** Excerpted records **
Lemma NoDup_keep_first l : NoDup (keep_first l).
Proof.
  induction l as [|y l IH]; cbn [keep_first]; [constructor|].
  apply NoDup_cons. split; [|by apply NoDup_filter].
  rewrite list_elem_of_filter. intros [Hne _]. by apply Hne.
Qed.

(** What comes first keeps its place: the strings of [l1], then those of
    [l2] that [l1] does not have. *)
Lemma keep_first_app l1 l2 :
  keep_first (l1 ++ l2)
  = keep_first l1 ++ filter (λ y, y ∉ l1) (keep_first l2).
Proof.
  induction l1 as [|x l1 IH]; cbn [app keep_first].
  - induction (keep_first l2) as [|y k IHk]; [done|].
    rewrite filter_cons_True by apply not_elem_of_nil. by rewrite <- IHk.
  - f_equal. rewrite IH, filter_app. f_equal.
    rewrite list_filter_filter. apply list_filter_iff. intros y.
    rewrite not_elem_of_cons. tauto.
Qed.

Lemma foldl_dedup_step seen unique_items l :
  (foldl dedup_step (seen, unique_items) l).2
  = unique_items ++ keep_first (filter (λ y, y ∉ seen) l).
Proof.
  revert seen unique_items.
  induction l as [|x l IH]; intros seen acc; simpl.
  { by rewrite app_nil_r. }
  rewrite filter_cons. case_bool_decide as Hx.
  - case_decide; [|done]. rewrite IH, <- app_assoc. f_equal.
    cbn [keep_first app]. f_equal. rewrite keep_first_filter. f_equal.
    rewrite list_filter_filter. apply list_filter_iff. intros y.
    rewrite not_elem_of_union, elem_of_singleton. tauto.
  - case_decide; [done|]. apply IH.
Qed.

Lemma dedup_loop_keep_first l :
  (foldl dedup_step (∅, []) l).2 = keep_first l.
Proof.
  rewrite foldl_dedup_step. simpl. f_equal.
  induction l as [|x l IH]; [done|].
  rewrite filter_cons_True by apply not_elem_of_empty. by rewrite IH.
Qed.

End dedup.

(** ** Lookup *)

Section lookup.

(** The guard of line 201 lets every non-missing, non-empty text through
    and, with it, every integer but zero. *)
Lemma existing_evidence_guard v :
  v ≠ Int 0 →
  (if truthy v && negb (isna v) && negb (is_empty_str v)
   then [] ++ parse_delimited_content v else [])
  = parse_delimited_content v.
Proof.
  intros Hv. unfold parse_delimited_content, is_empty_str.
  destruct v as [|s|z]; simpl; [done| |].
  - destruct (decide (s = "")) as [->|Hs]; [done|].
    rewrite (bool_decide_eq_false_2 (s = "")) by done.
    rewrite (bool_decide_eq_false_2 (Str s = Str "")) by congruence. done.
  - rewrite (bool_decide_eq_false_2 (z = 0)) by congruence. done.
Qed.

Lemma get_enriched_keep_first (m : evidence_map) cmmc_id v :
  v ≠ Int 0 →
  get_enriched_evidence_strings m cmmc_id v
  = keep_first (parse_delimited_content v ++ default [] (m !! cmmc_id)).
Proof.
  intros Hv. unfold get_enriched_evidence_strings.
  rewrite dedup_loop_keep_first, (existing_evidence_guard _ Hv).
  destruct (m !! cmmc_id); simpl; [done|by rewrite app_nil_r].
Qed.

End lookup.

(** C2. For every control identifier and every inline evidence text (any
    cell but the number zero, which is no text), the lookup returns the
    normalised inline items followed by the entries the index holds for the
    identifier, in their stored order, with every string kept at its first
    occurrence only: the inline items come first, then the entries that are
    not among them; no string occurs twice and the strings are those of the
    two sources.  With a missing or empty inline text and no index entry the
    result is the empty list. *)
Theorem lookup_inline_then_index
    (m : evidence_map) (cmmc_id : string) (existing_evidence : value) :
  existing_evidence ≠ Int 0 →
  let combined :=
    parse_delimited_content existing_evidence ++ default [] (m !! cmmc_id) in
  let result := get_enriched_evidence_strings m cmmc_id existing_evidence in
  result = keep_first combined
  ∧ result
    = keep_first (parse_delimited_content existing_evidence)
      ++ filter (λ x, x ∉ parse_delimited_content existing_evidence)
           (keep_first (default [] (m !! cmmc_id)))
  ∧ NoDup result
  ∧ (∀ x, x ∈ result ↔ x ∈ combined)
  ∧ (existing_evidence = NaN ∨ existing_evidence = Str "" →
     m !! cmmc_id = None → result = []).
Proof.
  intros Hv combined result.
  assert (result = keep_first combined) as Hres.
  { by apply get_enriched_keep_first. }
  rewrite Hres. split; [done|]. split; [apply keep_first_app|].
  split; [apply NoDup_keep_first|].
  split; [intros x; apply elem_of_keep_first|].
  intros Hempty Hnone. unfold combined. rewrite Hnone.
  by destruct Hempty as [-> | ->].
Qed.

Lemma lookup_inline_then_index_witness :
  Str "b;a;b." ≠ Int 0
  ∧ get_enriched_evidence_strings {[ "3.1.1" := ["a"; "c"; "c"] ]} "3.1.1" (Str "b;a;b.")
    = ["b"; "a"; "c"].
Proof.
  split; [discriminate|].
  exact (proj1 (lookup_inline_then_index
                  {[ "3.1.1" := ["a"; "c"; "c"] ]} "3.1.1" (Str "b;a;b.")
                  ltac:(discriminate))).
Defined.

(** ** Building the index *)

Section build.

Lemma occurrences_pos id ids : id ∈ ids → (0 < occurrences id ids)%nat.
Proof.
  unfold occurrences. induction ids as [|c ids IH]; [by intros ?%elem_of_nil|].
  rewrite filter_cons. intros [->|Hin]%elem_of_cons.
  - rewrite decide_True by done. simpl. lia.
  - case_decide; simpl; [lia|by apply IH].
Qed.

Lemma occurrences_zero id ids : id ∉ ids → occurrences id ids = 0%nat.
Proof.
  unfold occurrences. induction ids as [|c ids IH]; [done|].
  rewrite not_elem_of_cons, filter_cons. intros [Hne Hin].
  rewrite decide_False by done. by apply IH.
Qed.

** Task directions **
Your task is to transcribe, with no changes, only the lines of the listing above that lie between the line holding "rewrite filter_cons_True by apply not_elem_of_nil." and the line holding "(** C2. For", inclusive.

** Solved problem **
    rewrite filter_cons_True by apply not_elem_of_nil. by rewrite <- IHk.
  - f_equal. rewrite IH, filter_app. f_equal.
    rewrite list_filter_filter. apply list_filter_iff. intros y.
    rewrite not_elem_of_cons. tauto.
Qed.

Lemma foldl_dedup_step seen unique_items l :
  (foldl dedup_step (seen, unique_items) l).2
  = unique_items ++ keep_first (filter (λ y, y ∉ seen) l).
Proof.
  revert seen unique_items.
  induction l as [|x l IH]; intros seen acc; simpl.
  { by rewrite app_nil_r. }
  rewrite filter_cons. case_bool_decide as Hx.
  - case_decide; [|done]. rewrite IH, <- app_assoc. f_equal.
    cbn [keep_first app]. f_equal. rewrite keep_first_filter. f_equal.
    rewrite list_filter_filter. apply list_filter_iff. intros y.
    rewrite not_elem_of_union, elem_of_singleton. tauto.
  - case_decide; [done|]. apply IH.
Qed.

Lemma dedup_loop_keep_first l :
  (foldl dedup_step (∅, []) l).2 = keep_first l.
Proof.
  rewrite foldl_dedup_step. simpl. f_equal.
  induction l as [|x l IH]; [done|].
  rewrite filter_cons_True by apply not_elem_of_empty. by rewrite IH.
Qed.

End dedup.

(** ** Lookup *)

Section lookup.

(** The guard of line 201 lets every non-missing, non-empty text through
    and, with it, every integer but zero. *)
Lemma existing_evidence_guard v :
  v ≠ Int 0 →
  (if truthy v && negb (isna v) && negb (is_empty_str v)
   then [] ++ parse_delimited_content v else [])
  = parse_delimited_content v.
Proof.
  intros Hv. unfold parse_delimited_content, is_empty_str.
  destruct v as [|s|z]; simpl; [done| |].
  - destruct (decide (s = "")) as [->|Hs]; [done|].
    rewrite (bool_decide_eq_false_2 (s = "")) by done.
    rewrite (bool_decide_eq_false_2 (Str s = Str "")) by congruence. done.
  - rewrite (bool_decide_eq_false_2 (z = 0)) by congruence. done.
Qed.

Lemma get_enriched_keep_first (m : evidence_map) cmmc_id v :
  v ≠ Int 0 →
  get_enriched_evidence_strings m cmmc_id v
  = keep_first (parse_delimited_content v ++ default [] (m !! cmmc_id)).
Proof.
  intros Hv. unfold get_enriched_evidence_strings.
  rewrite dedup_loop_keep_first, (existing_evidence_guard _ Hv).
  destruct (m !! cmmc_id); simpl; [done|by rewrite app_nil_r].
Qed.

End lookup.

(** C2. For every control identifier and every inline evidence text (any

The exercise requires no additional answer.